> **EXERCISE OBJECTIVE**
All of the data should be restated exactly as it stands.

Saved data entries
Lemma dialogue_line_parts : forall payload,
  is_empty (str "Dialogue:" ++ payload) = false
  /\ str_startswith (str "Format:") (str "Dialogue:" ++ payload) = false
  /\ str_startswith (str "Dialogue:") (str "Dialogue:" ++ payload) = true
  /\ after_colon (str "Dialogue:" ++ payload) = payload.
Proof. intro payload. repeat split; reflexivity. Qed.

Lemma select_last_field :
  forall (fields : list pystr) (text : pystr) (index : option nat),
  (forall i, index = Some i -> (List.length fields <= i)%nat) ->
  match index with
  | Some i =>
      if (i <? List.length (fields ++ [text]))%nat
      then nth i (fields ++ [text]) []
      else last (fields ++ [text]) []
  | None => last (fields ++ [text]) []
  end = text.
Proof.
  intros fields text [i|] H; [|apply last_last].
  specialize (H i eq_refl). rewrite length_app. simpl.
  destruct (Nat.ltb_spec i (List.length fields + 1)); [|apply last_last].
  replace i with (List.length fields) by lia. apply nth_middle.
Qed.

(** X8.  When the text is the last piece of a dialogue payload (the
    recorded position of "Text" is the last column, or none is in range),
    the parser emits the whole last piece, commas included, with tags and
    escapes removed: the payload is split at the commas that end the
    earlier fields only. *)
Theorem ass_step_keeps_commas_in_text :
  forall U st raw_line payload fields text,
    str_strip U raw_line = str "Dialogue:" ++ payload ->
    str_lstrip U payload = comma_join fields text ->
    Forall (fun f => ~ In 44%N f) fields ->
    columns (field_count st) = S (List.length fields) ->
    (forall i, text_index st = Some i -> (List.length fields <= i)%nat) ->
    ass_lines (ass_step U st raw_line) = ass_lines st ++ [ass_clean text].
Proof.
  intros U st raw_line payload fields text Hline Hpayload Hfields Hcols Hindex.
  unfold ass_step. rewrite Hline.
  destruct (dialogue_line_parts payload) as (-> & -> & -> & ->).
  rewrite Hpayload. cbn [ass_lines]. do 2 f_equal. unfold ass_clean.
  do 4 f_equal.
  destruct (field_count st) as [[|n]|]; simpl in Hcols.
  - change 9%Z with (Z.of_nat 9). rewrite str_split_of_nat.
    replace 9%nat with (List.length fields) by lia.
    rewrite split_upto_comma_join by assumption. apply last_last.
  - replace (Z.of_nat (S n) - 1)%Z with (Z.of_nat n) by lia.
    rewrite str_split_of_nat.
    replace n with (List.length fields) by lia.
    rewrite split_upto_comma_join by assumption.
    now apply select_last_field.
  - change 9%Z with (Z.of_nat 9). rewrite str_split_of_nat.
    replace 9%nat with (List.length fields) by lia.
    rewrite split_upto_comma_join by assumption. apply last_last.
Qed.

Lemma ass_step_keeps_commas_in_text_witness :
  let st := {| ass_lines := []; text_index := Some 2%nat;
               field_count := Some 3%nat |} in
  Forall (fun f => ~ In 44%N f) [str "0"; str "Bob"]
  /\ ass_lines (ass_step ucd_excerpt st (str "Dialogue: 0,Bob,Hi, {\i1}there"))
     = [] ++ [ass_clean (str "Hi, {\i1}there")].
Proof.
  assert (Hfields : Forall (fun f => ~ In 44%N f) [str "0"; str "Bob"]).
  { repeat constructor; vm_compute; intuition discriminate. }
  split.
  - exact Hfields.
  - apply (@ass_step_keeps_commas_in_text ucd_excerpt
             {| ass_lines := []; text_index := Some 2%nat;
                field_count := Some 3%nat |}
             (str "Dialogue: 0,Bob,Hi, {\i1}there")
             (str " 0,Bob,Hi, {\i1}there")
             [str "0"; str "Bob"] (str "Hi, {\i1}there")).
    + reflexivity.
    + reflexivity.
    + exact Hfields.
    + reflexivity.
    + intros i Hi. injection Hi as <-. simpl. lia.
Defined.

(** ** More on the counter *)

Section TokenFacts.

Variable U : UnicodeData.

Lemma split_whitespace_from_words : forall (Q : N -> Prop) s cur,
  (forall c, In c s -> Q c) ->
  (forall c, In c cur -> Q c /\ Py_UNICODE_ISSPACE U c = false) ->
  Forall (fun w => w <> []
                   /\ Forall (fun c => Q c /\ Py_UNICODE_ISSPACE U c = false) w)
    (split_whitespace_from U cur s).
Proof.
  intros Q. induction s as [|c s IH]; intros cur Hs Hcur.
  - simpl. destruct cur as [|x cur]; [constructor|].
    constructor; [|constructor]. split.
    + simpl. intro H. now apply app_eq_nil in H as [_ H].
    + apply Forall_forall. intros d Hd. apply in_rev in Hd. auto.
  - simpl. destruct (Py_UNICODE_ISSPACE U c) eqn:Hc.
    + assert (Hrest : Forall
                (fun w => w <> []
                   /\ Forall (fun c => Q c /\ Py_UNICODE_ISSPACE U c = false) w)
                (split_whitespace_from U [] s)).
      { apply IH; [intros; apply Hs; now right | intros ? []]. }
      destruct cur as [|x cur]; [exact Hrest|].
      constructor; [|exact Hrest]. split.
      * simpl. intro H. now apply app_eq_nil in H as [_ H].
      * apply Forall_forall. intros d Hd. apply in_rev in Hd. auto.
    + apply IH; [intros; apply Hs; now right|].
      intros d [<- | Hd]; [|auto]. split; [apply Hs; now left | exact Hc].
Qed.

> **TASK RESULT**
Lemma dialogue_line_parts : forall payload,
  is_empty (str "Dialogue:" ++ payload) = false
  /\ str_startswith (str "Format:") (str "Dialogue:" ++ payload) = false
  /\ str_startswith (str "Dialogue:") (str "Dialogue:" ++ payload) = true
  /\ after_colon (str "Dialogue:" ++ payload) = payload.
Proof. intro payload. repeat split; reflexivity. Qed.

Lemma select_last_field :
  forall (fields : list pystr) (text : pystr) (index : option nat),
  (forall i, index = Some i -> (List.length fields <= i)%nat) ->
  match index with
  | Some i =>
      if (i <? List.length (fields ++ [text]))%nat
      then nth i (fields ++ [text]) []
      else last (fields ++ [text]) []
  | None => last (fields ++ [text]) []
  end = text.
Proof.
  intros fields text [i|] H; [|apply last_last].
  specialize (H i eq_refl). rewrite length_app. simpl.
  destruct (Nat.ltb_spec i (List.length fields + 1)); [|apply last_last].
  replace i with (List.length fields) by lia. apply nth_middle.
Qed.

(** X8.  When the text is the last piece of a dialogue payload (the
    recorded position of "Text" is the last column, or none is in range),
    the parser emits the whole last piece, commas included, with tags and
    escapes removed: the payload is split at the commas that end the
    earlier fields only. *)
Theorem ass_step_keeps_commas_in_text :
  forall U st raw_line payload fields text,
    str_strip U raw_line = str "Dialogue:" ++ payload ->
    str_lstrip U payload = comma_join fields text ->
    Forall (fun f => ~ In 44%N f) fields ->
    columns (field_count st) = S (List.length fields) ->
    (forall i, text_index st = Some i -> (List.length fields <= i)%nat) ->
    ass_lines (ass_step U st raw_line) = ass_lines st ++ [ass_clean text].
Proof.
  intros U st raw_line payload fields text Hline Hpayload Hfields Hcols Hindex.
  unfold ass_step. rewrite Hline.
  destruct (dialogue_line_parts payload) as (-> & -> & -> & ->).
  rewrite Hpayload. cbn [ass_lines]. do 2 f_equal. unfold ass_clean.
  do 4 f_equal.
  destruct (field_count st) as [[|n]|]; simpl in Hcols.
  - change 9%Z with (Z.of_nat 9). rewrite str_split_of_nat.
    replace 9%nat with (List.length fields) by lia.
    rewrite split_upto_comma_join by assumption. apply last_last.
  - replace (Z.of_nat (S n) - 1)%Z with (Z.of_nat n) by lia.
    rewrite str_split_of_nat.
    replace n with (List.length fields) by lia.
    rewrite split_upto_comma_join by assumption.
    now apply select_last_field.
  - change 9%Z with (Z.of_nat 9). rewrite str_split_of_nat.
    replace 9%nat with (List.length fields) by lia.
    rewrite split_upto_comma_join by assumption. apply last_last.
Qed.

Lemma ass_step_keeps_commas_in_text_witness :
  let st := {| ass_lines := []; text_index := Some 2%nat;
               field_count := Some 3%nat |} in
  Forall (fun f => ~ In 44%N f) [str "0"; str "Bob"]
  /\ ass_lines (ass_step ucd_excerpt st (str "Dialogue: 0,Bob,Hi, {\i1}there"))
     = [] ++ [ass_clean (str "Hi, {\i1}there")].
Proof.
  assert (Hfields : Forall (fun f => ~ In 44%N f) [str "0"; str "Bob"]).
  { repeat constructor; vm_compute; intuition discriminate. }
  split.
  - exact Hfields.
  - apply (@ass_step_keeps_commas_in_text ucd_excerpt
             {| ass_lines := []; text_index := Some 2%nat;
                field_count := Some 3%nat |}
             (str "Dialogue: 0,Bob,Hi, {\i1}there")
             (str " 0,Bob,Hi, {\i1}there")
             [str "0"; str "Bob"] (str "Hi, {\i1}there")).
    + reflexivity.
    + reflexivity.
    + exact Hfields.
    + reflexivity.
    + intros i Hi. injection Hi as <-. simpl. lia.
Defined.

(** ** More on the counter *)

Section TokenFacts.

Variable U : UnicodeData.

Lemma split_whitespace_from_words : forall (Q : N -> Prop) s cur,
  (forall c, In c s -> Q c) ->
  (forall c, In c cur -> Q c /\ Py_UNICODE_ISSPACE U c = false) ->
  Forall (fun w => w <> []
                   /\ Forall (fun c => Q c /\ Py_UNICODE_ISSPACE U c = false) w)
    (split_whitespace_from U cur s).
Proof.
  intros Q. induction s as [|c s IH]; intros cur Hs Hcur.
  - simpl. destruct cur as [|x cur]; [constructor|].
    constructor; [|constructor]. split.
    + simpl. intro H. now apply app_eq_nil in H as [_ H].
    + apply Forall_forall. intros d Hd. apply in_rev in Hd. auto.
  - simpl. destruct (Py_UNICODE_ISSPACE U c) eqn:Hc.
    + assert (Hrest : Forall
                (fun w => w <> []
                   /\ Forall (fun c => Q c /\ Py_UNICODE_ISSPACE U c = false) w)
                (split_whitespace_from U [] s)).
      { apply IH; [intros; apply Hs; now right | intros ? []]. }
      destruct cur as [|x cur]; [exact Hrest|].
      constructor; [|exact Hrest]. split.
      * simpl. intro H. now apply app_eq_nil in H as [_ H].
      * apply Forall_forall. intros d Hd. apply in_rev in Hd. auto.
    + apply IH; [intros; apply Hs; now right|].
      intros d [<- | Hd]; [|auto]. split; [apply Hs; now left | exact Hc].
Qed.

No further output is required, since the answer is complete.